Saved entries
+---+
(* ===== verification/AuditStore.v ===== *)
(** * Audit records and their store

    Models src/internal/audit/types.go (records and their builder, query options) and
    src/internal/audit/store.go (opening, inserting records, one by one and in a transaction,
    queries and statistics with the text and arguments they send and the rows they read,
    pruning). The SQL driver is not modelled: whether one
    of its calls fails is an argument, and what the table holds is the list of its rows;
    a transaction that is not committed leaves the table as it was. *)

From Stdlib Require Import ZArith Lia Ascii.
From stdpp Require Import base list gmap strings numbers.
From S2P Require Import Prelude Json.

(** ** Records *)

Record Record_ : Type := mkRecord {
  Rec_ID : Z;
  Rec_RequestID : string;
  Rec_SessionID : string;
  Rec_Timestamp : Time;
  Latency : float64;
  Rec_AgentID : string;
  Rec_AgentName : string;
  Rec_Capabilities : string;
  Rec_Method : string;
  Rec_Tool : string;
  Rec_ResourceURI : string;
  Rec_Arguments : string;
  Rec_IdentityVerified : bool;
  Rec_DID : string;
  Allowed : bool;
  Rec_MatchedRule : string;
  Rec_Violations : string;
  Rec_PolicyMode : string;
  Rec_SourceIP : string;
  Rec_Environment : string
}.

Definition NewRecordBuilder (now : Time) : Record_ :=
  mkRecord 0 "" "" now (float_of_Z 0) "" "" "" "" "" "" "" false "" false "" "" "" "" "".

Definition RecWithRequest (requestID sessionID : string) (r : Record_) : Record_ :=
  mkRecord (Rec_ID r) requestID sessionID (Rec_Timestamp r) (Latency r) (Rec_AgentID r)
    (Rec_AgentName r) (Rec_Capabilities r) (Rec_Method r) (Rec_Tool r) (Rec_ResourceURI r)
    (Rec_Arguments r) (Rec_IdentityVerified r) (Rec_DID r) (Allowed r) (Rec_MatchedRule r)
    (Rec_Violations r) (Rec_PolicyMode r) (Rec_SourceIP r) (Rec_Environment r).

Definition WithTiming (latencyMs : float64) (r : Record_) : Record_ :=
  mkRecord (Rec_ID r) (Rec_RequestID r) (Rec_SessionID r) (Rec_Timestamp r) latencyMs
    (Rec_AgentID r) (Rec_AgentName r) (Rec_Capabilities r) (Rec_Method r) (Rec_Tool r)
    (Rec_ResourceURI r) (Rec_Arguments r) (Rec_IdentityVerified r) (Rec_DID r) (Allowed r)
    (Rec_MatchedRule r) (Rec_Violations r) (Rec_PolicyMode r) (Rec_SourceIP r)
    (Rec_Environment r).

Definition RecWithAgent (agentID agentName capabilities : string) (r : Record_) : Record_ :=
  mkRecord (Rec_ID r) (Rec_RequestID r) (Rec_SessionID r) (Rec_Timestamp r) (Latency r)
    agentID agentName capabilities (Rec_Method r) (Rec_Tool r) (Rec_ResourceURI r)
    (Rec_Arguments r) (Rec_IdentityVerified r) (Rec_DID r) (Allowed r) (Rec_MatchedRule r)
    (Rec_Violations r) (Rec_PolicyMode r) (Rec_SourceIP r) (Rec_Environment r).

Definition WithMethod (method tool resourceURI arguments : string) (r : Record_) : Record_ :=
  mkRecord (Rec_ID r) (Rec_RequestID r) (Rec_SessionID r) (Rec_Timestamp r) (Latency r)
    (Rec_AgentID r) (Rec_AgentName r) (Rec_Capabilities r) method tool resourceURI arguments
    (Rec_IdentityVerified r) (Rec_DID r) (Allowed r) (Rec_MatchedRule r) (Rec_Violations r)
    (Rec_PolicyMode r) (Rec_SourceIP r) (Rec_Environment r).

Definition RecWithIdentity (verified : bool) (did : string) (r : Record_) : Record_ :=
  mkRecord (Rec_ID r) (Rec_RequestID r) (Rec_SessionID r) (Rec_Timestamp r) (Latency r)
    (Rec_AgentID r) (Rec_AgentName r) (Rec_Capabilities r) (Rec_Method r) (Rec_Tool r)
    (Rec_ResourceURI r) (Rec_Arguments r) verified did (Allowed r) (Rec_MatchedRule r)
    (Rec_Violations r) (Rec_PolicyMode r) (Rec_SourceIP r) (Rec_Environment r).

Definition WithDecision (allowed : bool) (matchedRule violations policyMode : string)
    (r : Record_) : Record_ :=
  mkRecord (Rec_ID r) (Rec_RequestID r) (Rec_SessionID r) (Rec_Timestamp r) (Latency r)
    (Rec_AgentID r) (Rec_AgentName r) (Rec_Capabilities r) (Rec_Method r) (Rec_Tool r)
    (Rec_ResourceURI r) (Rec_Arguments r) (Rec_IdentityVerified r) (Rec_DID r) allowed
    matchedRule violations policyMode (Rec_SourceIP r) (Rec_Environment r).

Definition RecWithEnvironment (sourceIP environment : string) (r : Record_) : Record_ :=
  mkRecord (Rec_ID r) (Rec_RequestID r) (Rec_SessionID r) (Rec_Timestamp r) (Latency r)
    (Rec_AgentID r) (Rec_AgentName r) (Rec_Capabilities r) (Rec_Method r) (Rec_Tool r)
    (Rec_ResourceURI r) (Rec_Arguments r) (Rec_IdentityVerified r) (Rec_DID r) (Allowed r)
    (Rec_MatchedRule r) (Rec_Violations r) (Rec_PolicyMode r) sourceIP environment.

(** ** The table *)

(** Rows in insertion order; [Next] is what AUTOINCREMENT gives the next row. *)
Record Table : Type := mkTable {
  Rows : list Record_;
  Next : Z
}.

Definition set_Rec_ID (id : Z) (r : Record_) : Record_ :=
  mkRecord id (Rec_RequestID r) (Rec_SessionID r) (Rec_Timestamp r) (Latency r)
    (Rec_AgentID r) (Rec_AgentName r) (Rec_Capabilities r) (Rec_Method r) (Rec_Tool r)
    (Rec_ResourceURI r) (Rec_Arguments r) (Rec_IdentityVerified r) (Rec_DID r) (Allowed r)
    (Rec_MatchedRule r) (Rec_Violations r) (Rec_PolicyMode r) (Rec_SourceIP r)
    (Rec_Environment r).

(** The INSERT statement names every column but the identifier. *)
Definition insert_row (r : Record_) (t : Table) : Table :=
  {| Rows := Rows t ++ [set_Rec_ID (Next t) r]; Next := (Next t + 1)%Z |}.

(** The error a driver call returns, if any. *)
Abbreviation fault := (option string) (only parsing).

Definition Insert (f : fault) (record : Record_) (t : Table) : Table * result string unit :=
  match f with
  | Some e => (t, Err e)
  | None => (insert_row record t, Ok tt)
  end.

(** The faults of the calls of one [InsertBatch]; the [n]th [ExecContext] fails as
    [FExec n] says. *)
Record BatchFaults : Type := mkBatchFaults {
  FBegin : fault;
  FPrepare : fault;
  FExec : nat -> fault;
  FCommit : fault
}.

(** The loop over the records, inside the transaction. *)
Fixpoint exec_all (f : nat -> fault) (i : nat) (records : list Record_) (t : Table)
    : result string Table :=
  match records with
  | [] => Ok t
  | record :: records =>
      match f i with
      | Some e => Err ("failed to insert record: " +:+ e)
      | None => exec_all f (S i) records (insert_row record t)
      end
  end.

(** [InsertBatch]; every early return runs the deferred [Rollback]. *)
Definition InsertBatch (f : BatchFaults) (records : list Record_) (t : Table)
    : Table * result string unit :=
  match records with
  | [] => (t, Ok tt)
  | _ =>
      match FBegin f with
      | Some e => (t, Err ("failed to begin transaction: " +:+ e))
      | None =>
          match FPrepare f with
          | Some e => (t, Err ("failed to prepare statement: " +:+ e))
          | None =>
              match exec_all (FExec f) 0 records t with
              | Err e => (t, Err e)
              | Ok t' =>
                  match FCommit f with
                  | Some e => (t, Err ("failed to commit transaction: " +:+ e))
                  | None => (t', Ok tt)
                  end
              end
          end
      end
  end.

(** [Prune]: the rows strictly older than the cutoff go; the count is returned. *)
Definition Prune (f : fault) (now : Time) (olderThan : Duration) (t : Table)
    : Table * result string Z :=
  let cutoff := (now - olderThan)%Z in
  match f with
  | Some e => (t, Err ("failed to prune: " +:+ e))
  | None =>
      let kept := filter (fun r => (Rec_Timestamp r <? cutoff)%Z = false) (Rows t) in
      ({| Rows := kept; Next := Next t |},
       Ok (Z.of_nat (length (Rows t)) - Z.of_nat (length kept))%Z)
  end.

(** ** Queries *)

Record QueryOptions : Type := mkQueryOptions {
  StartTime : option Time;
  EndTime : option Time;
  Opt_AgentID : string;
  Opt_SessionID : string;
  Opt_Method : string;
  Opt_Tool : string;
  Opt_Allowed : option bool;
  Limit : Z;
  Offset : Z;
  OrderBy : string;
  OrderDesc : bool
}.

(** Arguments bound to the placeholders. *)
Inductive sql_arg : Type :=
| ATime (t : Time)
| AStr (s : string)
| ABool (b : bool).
+---+
▶ PROBLEM DETAILS:
Lines to set down from above: the line with "Allowed : bool;", the line with "r) (Rec_Method r) (Rec_Tool r) (Rec_ResourceURI r)", and every line between, each exactly as written.

▶ RESPONSE AREA:
  Allowed : bool;
  Rec_MatchedRule : string;
  Rec_Violations : string;
  Rec_PolicyMode : string;
  Rec_SourceIP : string;
  Rec_Environment : string
}.

Definition NewRecordBuilder (now : Time) : Record_ :=
  mkRecord 0 "" "" now (float_of_Z 0) "" "" "" "" "" "" "" false "" false "" "" "" "" "".

Definition RecWithRequest (requestID sessionID : string) (r : Record_) : Record_ :=
  mkRecord (Rec_ID r) requestID sessionID (Rec_Timestamp r) (Latency r) (Rec_AgentID r)
    (Rec_AgentName r) (Rec_Capabilities r) (Rec_Method r) (Rec_Tool r) (Rec_ResourceURI r)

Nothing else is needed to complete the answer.